Lower Cost New Brand and Occasion Strategy
John Christian created a new brand around platanium items. In marketing this lower-cost brand, they were concerned about inadvertently cannibalizing the sales of their higher-end jewelry lines. To market this new line without eating away sales from those items, they need to target specific buyer groups with specific “usage occasions” for purchasing their products. An example of John Christian utilizing a related strategy is cited by their CEO, Wes Weaver, when he speaks of their development and marketing a line of stainless steel rings targeting military personnel with the seal of the Army, Navy, Marines, or Air Force. A usage occasion strategy which would likely be highly effective and revolve around marketing uniquely celebratory personal days such as birthdays, anniversaries, or courtship milestones – and discrete holidays such as Valentine’s and Sweetest Days.
Dimensionalizing Occasion Attributes
This new product line and many jewelry buys tend to be occasion-oriented purchases. To this end, a jeweler such as John Christian should initialize its marketing strategy by dimensionizing occasion attributes. Romance, family, and rarity are factors which are highly relevant to jewelry item purchases.

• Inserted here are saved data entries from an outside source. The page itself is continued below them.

(** C29: data received on an open connection is answered once, if the chains that
    [pbuf_alloc] answers have the length asked for ([whole_chains]).  The first poll
    after it begins one reply: what TCP accepts of it to send is a prefix of the
    program's text, and all of it unless the stack refuses memory, room or the write
    itself at some moment in between.  No further poll or acknowledgement begins
    another or sends a byte; but if an acknowledgement of earlier data comes before
    that poll, nothing is ever sent. *)
Theorem tcp_one_reply garbage p s es :
  whole_chains -> enTcpClientClose < tcpStatus s ->
  exists s1 s2 s3 reply, lwip_app_tcp_client_recv garbage (Some p) ERR_OK s = Some (ERR_OK, s1) /\
    tcp_app_client_recv_buff s1 = take 200 (concat (snd <$> p) ++ replicate 200 0) /\
    replies (calls s1) = replies (calls s) /\ accepted (calls s1) = accepted (calls s) /\
    tcp_run (Tcp_poll :: es) s1 = Some (tt, s2) /\ replies (calls s2) = S (replies (calls s)) /\
    accepted (calls s2) = accepted (calls s) ++ reply /\ reply `prefix_of` app_send_buff /\
    (reply = app_send_buff \/ exists l, calls s1 `prefix_of` l /\ l `prefix_of` calls s2 /\ refuses l) /\
    tcp_run (Tcp_sent :: es) s1 = Some (tt, s3) /\ replies (calls s3) = replies (calls s) /\
    accepted (calls s3) = accepted (calls s).
Proof.
  intros Hlaw Hst. set (b := take 200 (concat (snd <$> p) ++ replicate 200 0)).
  set (s1 := s <| tcp_app_client_recv_buff := b |> <| tcpStatus := enTcpClientRecvOK |>
    <| calls ::= (fun l => (l ++ [Tcp_recved (tot_len p)]) ++ [Pbuf_free (chain_name p)]) |>).
  assert (R1 : replies (calls s1) = replies (calls s)) by (cbn; rewrite !replies_app, !replies_one; lia).
  assert (A1 : accepted (calls s1) = accepted (calls s)) by (cbn; by rewrite !accepted_snoc, !app_nil_r).
  destruct (poll_reply s1 Hlaw) as (v & s2 & reply & E2 & A2 & P2 & H2). cbn [Z.eqb] in H2.
  destruct H2 as (H2 & R2 & Hpre & Hall).
  destruct (tcp_run_quiet es s2 Hlaw) as (s3 & E3 & R3 & A3 & P3); [by rewrite H2|].
  destruct (tcp_run_quiet es (s1 <| tcpStatus := enTcpClientSendOK |>) Hlaw) as (s4 & E4 & R4 & A4 & _); [done|].
  exists s1, s3, s4, reply. splits; [|done|done|done| |congruence|by rewrite A3, A2, A1|done| |exact E4|by rewrite R4|by rewrite A4].
  - apply Z.ltb_lt in Hst. unfold lwip_app_tcp_client_recv, st_get, st_opt, mbind, ST_bind.
    cbn -[recv_buffer]. by rewrite Hst, recv_buffer_eq.
  - cbn [tcp_run tcp_step]. by rewrite (st_bind_eq _ _ _ _ _ E2).
  - destruct Hall as [|(l & L1 & L2 & L3)]; [by left|right]. exists l. splits; [done|by transitivity (calls s2)|done].
Qed.
(** ** Insertion *)

(** The new element [i] linked in behind [j]. *)
Lemma insert_here s i D x nx j nj l d0 x0 ds :
  i ∉ l -> j ∉ l -> i <> j ->
  (memp s).[i] = Some (Timeo nx (u32 D) x.1 x.2) ->
  (memp s).[j] = Some (Timeo nj (u32 d0) x0.1 x0.2) -> pending (memp s) nj l ds ->
  exists m, (assign (Some i) (set next (fun _ => nj));;
             assign (Some j) (set next (fun _ => Some i))) s = Some (tt, s <| memp := m |>) /\
    pending m (Some j) (j :: i :: l) ((d0, x0) :: (D, x) :: ds) /\
    length m = length (memp s) /\ forall q, q ∉ i :: j :: l -> m.[q] = (memp s).[q].
Proof.
  intros Hi Hj Hij Ei Ej Hl. rewrite (assign_bind s i _) by exact Ei.
  set (m1 := store _ i _).
  assert (Ej1 : m1.[j] = Some (Timeo nj (u32 d0) x0.1 x0.2))
    by (unfold m1; by erewrite get_store_ne).
  assert (Ei1 : m1.[i] = Some (Timeo nj (u32 D) x.1 x.2)) by (by eapply get_store).
  eexists. split; [exact (assign_eq (s <| memp := m1 |>) j _ _ Ej1)|]. cbn [memp set].
  split; [|split; [by rewrite length_store; unfold m1; rewrite length_store|]].
  - split; [done|]. exists (Some i). split; [by eapply get_store|].
    split; [done|]. exists nj. split; [by erewrite get_store_ne|].
    eapply pending_frame; [|exact Hl]. intros q Hq.
    erewrite get_store_ne by (exact Ej1 || set_solver). unfold m1.
    erewrite get_store_ne by (exact Ei || set_solver). done.
  - intros q Hq. erewrite get_store_ne by (exact Ej1 || set_solver). unfold m1.
    erewrite get_store_ne by (exact Ei || set_solver). done.
Qed.

(** The walk from element [j], which is not due later than the new element
    [i], puts [i] in its place behind [j]. *)
Lemma insert_from_run fuel i D x nx j l d0 x0 ds s :
  (length l < fuel)%nat -> NoDup (i :: j :: l) ->
  (memp s).[i] = Some (Timeo nx (u32 D) x.1 x.2) ->
  pending (memp s) (Some j) (j :: l) ((d0, x0) :: ds) ->
  Forall (fun y => - 2 ^ 31 <= D - y.1 < 2 ^ 31) ds ->
  exists m l', insert_from fuel (Some i) (Some j) s = Some (tt, s <| memp := m |>) /\
    pending m (Some j) (j :: l') ((d0, x0) :: insert_due (D, x) ds) /\
    l' ≡ₚ i :: l /\ length m = length (memp s) /\
    forall q, q ∉ i :: j :: l -> m.[q] = (memp s).[q].
Proof.
  revert j l d0 x0 ds. induction fuel as [|fuel IH]; intros j l d0 x0 ds Hf Hnd Hi Hp HF; [lia|].
  pose proof Hp as (_ & nj & Hj & Hl). cbn [insert_from].
  rewrite (deref_bind s j _) by exact Hj. rewrite (deref_bind s i _) by exact Hi.
  cbn [next time].
  apply NoDup_cons in Hnd as [Hni Hnd]. apply NoDup_cons in Hnd as [Hnj Hnd].
  destruct l as [|k l], ds as [|[d1 x1] ds]; try done.
  - cbn in Hl. subst nj. rewrite st_ret_bind.
    destruct (insert_here s i D x nx j None [] d0 x0 []) as (m & E & Hm & Hlen & Hfr);
      [set_solver..|done|done|done|].
    exists m, [i]. done.
  - pose proof Hl as (-> & nk & Hk & Hl2). apply Forall_cons_1 in HF as [Hd HF].
    rewrite (st_bind_eq _ _ s (D <? d1) s);
      [|rewrite (deref_bind s k _) by exact Hk; cbn [time]; by rewrite TIME_LESS_THAN_u32].
    cbn [insert_due fst].
    destruct (D <? d1) eqn:Hlt.
    + destruct (insert_here s i D x nx j (Some k) (k :: l) d0 x0 ((d1, x1) :: ds))
        as (m & E & Hm & Hlen & Hfr); [set_solver..|done|done|done|].
      exists m, (i :: k :: l). done.
    + destruct (IH k l d1 x1 ds) as (m & l' & E & Hm & Hp' & Hlen & Hfr);
        [cbn in Hf; lia|constructor; [set_solver|done]|done|done|done|].
      exists m, (k :: l'). split; [exact E|]. split; [|split; [|split; [done|]]].
      * split; [done|]. exists (Some k). split; [|done]. by rewrite Hfr by set_solver.
      * rewrite Hp'. apply Permutation_swap.
      * intros q Hq. apply Hfr. set_solver.
Qed.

Carved Creations Line Marketed To Mid-Range Customers
John Christian also created a brand, Carved Creatrions, centered around engraved jewelry in platanium and sterling silver. This line has its own separate website, and all items are less than $200. They have targeted this line through “regular” mid-range mediums such as USA Today and Us Weekly. To date they’ve sold $100,000 of these items. By being creative in their strategy, John Christian is growing and prospering despite rising costs and reduced spending, proving that with the right marketing and strategy – small companies can still sparkle!